- Born: May 10, 1945 (age 81) Champaign, Illinois, U.S.
- Education: University of Illinois Urbana-Champaign, '68 B.A. Communications University of Missouri, '71 M.A. Communications
- Title: Retired correspondent, CBS News Sunday Morning
- Spouse: Jody Lewis
- Children: Willie Geist Libby Geist
- Website: CBS bio

= Bill Geist =

American journalist, author and columnist

William E. Geist is an American retired author, columnist, and television journalist.

==Early life==
Geist was born on May 10, 1945, in Champaign, Illinois, where he was also raised. He attended the University of Illinois Urbana-Champaign, graduating with a BA in Communications (1968). After graduation, he served in the United States Army as a combat photographer with the 1st Infantry Division in Vietnam, where he was awarded the Bronze Star Medal. After returning to the United States, he attended the University of Missouri, graduating with an MA in Communications (1971).

==Career==
Geist began his career in 1972 when he joined the Chicago Tribunes Suburban Trib subsidiary, where he worked as a reporter and columnist until 1980.

From 1980 until 1987, he was a columnist for The New York Times; his "About New York" column appeared twice a week.

In August 1987, he joined CBS as a correspondent, where he contributed to CBS Evening News, 60 Minutes II and CBS Sports.

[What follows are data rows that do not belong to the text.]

(* ===== verification/LdOut.v ===== *)
(** * LdOut: the linker's output file

    [Linker::write_elf_impl] of elf_linker.cpp: the symbol tables, the dynamic
    sections, the layout of the file and the headers, as the bytes written.  The
    debug sections are an argument ([debug]: what the passes over the DWARF data
    leave in [extras], nothing when they are stripped); so is the order in which
    [std::unordered_map] is traversed ([StringOrder]).  Errors of the host while
    writing are not modelled. *)

From S2P Require Import Prelude Bytes HostMem AddrSpace Frame Paths Loader Ld.
From Stdlib Require Import Lia.
From stdpp Require Import base numbers list gmap strings option sorting.

Open Scope Z_scope.
Open Scope ld_scope.

Class StringOrder := {
  string_order : gset string -> list string;
  string_order_perm : forall s, string_order s ≡ₚ elements s
}.
#[export] Instance name_order : StringOrder := {
  string_order s := elements s;
  string_order_perm s := Permutation_refl (elements s)
}.

(** The entries of a map in the order of a traversal. *)
Definition entries {ord : StringOrder} {A} (m : gmap string A) : list (string * A) :=
  omap (fun n => pair n <$> m !! n) (string_order (dom m)).

(** ** Sections of the file that are not in a segment *)

Record SecBuf := mksecbuf {
  sb_name : string; sb_type : Z; sb_flags : Z; sb_data : list Z; sb_link : Z; sb_info : Z; sb_addralign : Z; sb_entsize : Z
}.

Definition SHT_HASH : Z := 5.
Definition STB_LOCAL_INFO (bind type : Z) : Z := Z.lor (Z.shiftl bind 4) (Z.land type 15).

Definition sym_bytes (name info other shndx value size : Z) : list Z :=
  le_bytes 4 name ++ le_bytes 1 info ++ le_bytes 1 other ++ le_bytes 2 shndx ++ le_bytes 8 value ++ le_bytes 8 size.
Definition rela_bytes (offset info addend : Z) : list Z := le_bytes 8 offset ++ le_bytes 8 info ++ le_bytes 8 addend.
Definition dyn_bytes (tag val : Z) : list Z := le_bytes 8 tag ++ le_bytes 8 val.
Definition r_info_of (sym type : Z) : Z := u64 (Z.shiftl sym 32 + u64 type).

(** The name table: the offset of a name that is appended. *)
Definition put_name (tab : list Z) (n : string) : Z * list Z := (u32 (Z.of_nat (length tab)), tab ++ string_bytes n ++ [0]).
Definition put_name_or_0 (tab : list Z) (n : string) : Z * list Z := if String.eqb n "" then (0, tab) else put_name tab n.

(** The section numbers of the segments and of .bss; 0 for none. *)
Record Shndx := mkshndx { sx_seg : SegClass -> Z; sx_bss : Z; sx_extras : Z }.

Definition has_bss (L : Linker) : bool := sg_used (l_segs L SEG_DATA) && (sg_filesz (l_segs L SEG_DATA) <? sg_memsz (l_segs L SEG_DATA)).
Definition has_obj (L : Linker) (o : option nat) : bool := match o with Some i => bool_decide (i < length (l_objects L))%nat | None => false end.

Definition bool_z (b : bool) : Z := if b then 1 else 0.

Definition section_numbers (L : Linker) : Shndx :=
  let used c := bool_z (sg_used (l_segs L c)) in
  let plt := bool_z (sg_used (l_segs L SEG_TEXT) && has_obj L (l_plt_obj L)) in
  let got := bool_z (sg_used (l_segs L SEG_DATA) && has_obj L (l_got_obj L)) in
  let text := 1 in
  let rodata := text + used SEG_TEXT + plt in
  let data := rodata + used SEG_RODATA in
  let bss := data + used SEG_DATA + got in
  mkshndx (fun c => used c * match c with SEG_TEXT => text | SEG_RODATA => rodata | SEG_DATA => data end)
    (bool_z (has_bss L) * bss) (bss + bool_z (has_bss L)).

Definition sym_to_shndx (sx : Shndx) (o : LoadedObject) (sec_idx : Z) : Z :=
  match get (o_sections o) sec_idx with
  | None => SHN_ABS
  | Some ls =>
    let n := if (ls_type ls =? SHT_NOBITS) && bool_decide (ls_seg ls = SEG_DATA) then sx_bss sx else sx_seg sx (ls_seg ls) in
    if n =? 0 then SHN_ABS else n
  end.

Definition sec_guest_addr_of (o : LoadedObject) (sec_idx : Z) : Z :=
  match get (o_sections o) sec_idx with Some s => ls_guest_addr s | None => 0 end.

Definition sym_value (o : LoadedObject) (s : LoadedSym) : Z := u64 (sec_guest_addr_of o (sy_sec_idx s) + sy_value s).
Definition type_or_func (t : Z) : Z := if t =? 0 then STT_FUNC else t.

(** A table of names and one of symbols that grow together. *)
Definition emit_sym (sx : Shndx) (bind : Z) (st : list Z * list Z) (p : LoadedObject * LoadedSym) : list Z * list Z :=
  let '(o, s) := p in
  let (off, strtab) := put_name_or_0 st.1 (sy_name s) in
  (strtab, st.2 ++ sym_bytes off (STB_LOCAL_INFO bind (type_or_func (sy_type s))) (Z.land (sy_visibility s) 3)
                     (sym_to_shndx sx o (sy_sec_idx s)) (sym_value o s) (sy_size s)).

Definition emit_synthetic_sym (st : list Z * list Z) (p : string * Z) : list Z * list Z :=
  let (off, strtab) := put_name_or_0 st.1 p.1 in
  (strtab, st.2 ++ sym_bytes off (STB_LOCAL_INFO STB_GLOBAL STT_OBJECT) 0 SHN_ABS p.2 0).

He appeared regularly on CBS Sunday Morning hosted by Charles Kuralt and Charles Osgood, where he offered the Everyman's perspective on American pop culture and current events. He announced his retirement on the program on September 16, 2018.

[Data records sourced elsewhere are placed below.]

(** [round(x)] with one argument: the nearest integer, ties to even. *)
Definition round_half_even (m : positive) (e : Z) : Z :=
  if (0 <=? e)%Z then Z.shiftl (Zpos m) e
  else
    let d := Z.pow 2 (- e) in
    let q := Z.div (Zpos m) d in
    let r := Z.modulo (Zpos m) d in
    match Z.compare (2 * r) d with
    | Lt => q
    | Gt => (q + 1)%Z
    | Eq => if Z.even q then q else (q + 1)%Z
    end.

Definition round (x : float) : result Z :=
  match Prim2SF x with
  | S754_nan => Raise (ValueError NaNToInteger)
  | S754_infinity _ => Raise OverflowError
  | S754_zero _ => Ok 0%Z
  | S754_finite s m e => Ok (cond_Zopp s (round_half_even m e))
  end.

(** [i / n] on ints: the correctly rounded quotient. *)
Definition sf_of_int (i : Z) : spec_float :=
  match i with
  | Z0 => S754_zero false
  | Zpos p => S754_finite false p 0
  | Zneg p => S754_finite true p 0
  end.

(** [OverflowError] ("integer division result too large for a float") is
    raised when the quotient rounds beyond the largest float, that is when
    [|i| / |n| >= 2^1024 - 2^970]. *)
Definition int_truediv (i n : Z) : result float :=
  if (n =? 0)%Z then Raise ZeroDivisionError
  else if (Z.abs n * (2 ^ 1024 - 2 ^ 970) <=? Z.abs i)%Z then Raise OverflowError
  else Ok (SF2Prim (SFdiv prec emax (sf_of_int i) (sf_of_int n))).

(** ** Numbers that are an int or a float

    [config.constrain_servo_angle] mixes the int limits with a float angle;
    the conversions below are exact for the ints the program uses. *)

Inductive number : Type :=
| Int (z : Z)
| Float (f : float).

Definition float_of_Z (z : Z) : float :=
  SF2Prim (binary_normalize prec emax z 0 false).

Definition num_lt (a b : number) : bool :=
  match a, b with
  | Int x, Int y => (x <? y)%Z
  | Float x, Float y => x <? y
  | Int x, Float y => float_of_Z x <? y
  | Float x, Int y => x <? float_of_Z y
  end.

Definition num_min (a b : number) : number := if num_lt b a then b else a.
Definition num_max (a b : number) : number := if num_lt a b then b else a.

(** [x + i] for a float [x] and an int [i]. *)
Definition add_int (x : float) (i : Z) : float := x + float_of_Z i.

(** [int(round(a))] *)
Definition int_round (a : number) : result Z :=
  match a with
  | Int z => Ok z
  | Float f => round f
  end.

(** [int(a)] *)
Definition num_int (a : number) : result Z :=
  match a with
  | Int z => Ok z
  | Float f => int f
  end.

(** [a * k], [k - a] and [a / k] for one of the int constants [k] of
    [config.py], all of which convert to float exactly. *)
Definition num_mul_int (a : number) (k : Z) : number :=
  match a with
  | Int z => Int (z * k)
  | Float f => Float (f * float_of_Z k)
  end.

Definition int_sub_num (k : Z) (a : number) : number :=
  match a with
  | Int z => Int (k - z)
  | Float f => Float (float_of_Z k - f)
  end.

Definition num_truediv_int (a : number) (k : Z) : result float :=
  match a with
  | Int z => int_truediv z k
  | Float f => truediv f (float_of_Z k)
  end.

(** [min(xs)] and [max(xs)] for the non-empty list of ints [x :: xs]. *)
Definition min_list (x : Z) (xs : list Z) : Z := fold_left Z.min xs x.
Definition max_list (x : Z) (xs : list Z) : Z := fold_left Z.max xs x.

(** ** Strings

    Text is ASCII: the characters above 127, which Python would treat by
    their Unicode properties, are outside the model. *)

(** The blanks of [str.strip] and [str.split]. *)
Definition isspace (c : ascii) : bool :=
  let n := nat_of_ascii c in
  ((9 <=? n) && (n <=? 13) || (28 <=? n) && (n <=? 32))%nat.

Definition isdigit (c : ascii) : bool :=
  let n := nat_of_ascii c in ((48 <=? n) && (n <=? 57))%nat.

Definition digit_value (c : ascii) : Z := Z.of_nat (nat_of_ascii c - 48).

Definition upper_char (c : ascii) : ascii :=
  let n := nat_of_ascii c in
  if ((97 <=? n) && (n <=? 122))%nat then ascii_of_nat (n - 32) else c.

(** [s.upper()] *)
Fixpoint upper (s : string) : string :=
  match s with
  | EmptyString => EmptyString
  | String c s' => String (upper_char c) (upper s')
  end.

Section Strip.
Variable blank : ascii -> bool.
(** The second query's start date is past year 9999: the batch fails after
    the first query's call. *)
Lemma bad_date_fails_batch :
  fst (@query_ far_date_env (SupabaseClient far_date_env)
         [sample_query (make_filter None None None);
          sample_query (make_filter None None (Some "9999-12-31T23:59:59-12:00"))] world0) =
    Raise (ValueError "year is out of range") /\
  length (w_trace (snd (@query_ far_date_env (SupabaseClient far_date_env)
         [sample_query (make_filter None None None);
          sample_query (make_filter None None (Some "9999-12-31T23:59:59-12:00"))] world0))) = 1.
Proof. vm_compute; split; reflexivity. Qed.

Lemma query_params_embedding_top_k_witness :
  exists kvs,
    query_params pending_env (sample_query (make_filter (Some "doc") None None)) = Ok kvs /\
    lookup_param kvs "in_embedding" = Some (PList [PNum 1]) /\
    lookup_param kvs "in_match_count" = Some (PNum 3).
Proof.
  destruct (query_params pending_env (sample_query (make_filter (Some "doc") None None)))
    as [kvs|e] eqn:H; [|vm_compute in H; discriminate].
  destruct (query_params_embedding_top_k pending_env
              (sample_query (make_filter (Some "doc") None None)) kvs H) as [He Hm].
  exists kvs; split; [reflexivity|]; split; [rewrite He | rewrite Hm]; reflexivity.
Defined.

Geist is the bestselling author of a number of books, including:
- Toward a Safe & Sane Halloween & Other Tales of Suburbia (1985)
- The Zucchini Plague and Other Tales of Suburbia (1987)
- City Slickers (1990)
- Little League Confidential: One Coach's Completely Unauthorized Tale of Survival (1992)
- Monster Trucks and Hair in a Can: Who Says America Doesn't Make Anything Anymore? (1994)
- The Big Five-Oh: Facing, Fearing, and Fighting Fifty (1997)
- FORE! PLAY: The Last American Male Takes Up Golf (2001)
- Way Off the Road: Discovering the Peculiar Charms of Small Town America (2007)
- Lake of the Ozarks: My Surreal Summers in a Vanishing America (2019)

==Awards and honors==
Geist won an Emmy Award in 1992 and 2005. In 2011, he received a star on the Hollywood Walk of Fame.
In 2005, he was the commencement speaker at the University of Illinois.

==Personal life==
Geist and his wife Jody (née Lewis), who were married in June 1970, live in New York City and have two children: Willie Geist, a television personality on NBC and MS NOW; and Libby Geist Wildes, a documentary film producer at ESPN.

On July 1, 2012, Geist confirmed on CBS Sunday Morning that he has Parkinson's disease.

On September 16, 2018, Geist announced his retirement on CBS Sunday Morning.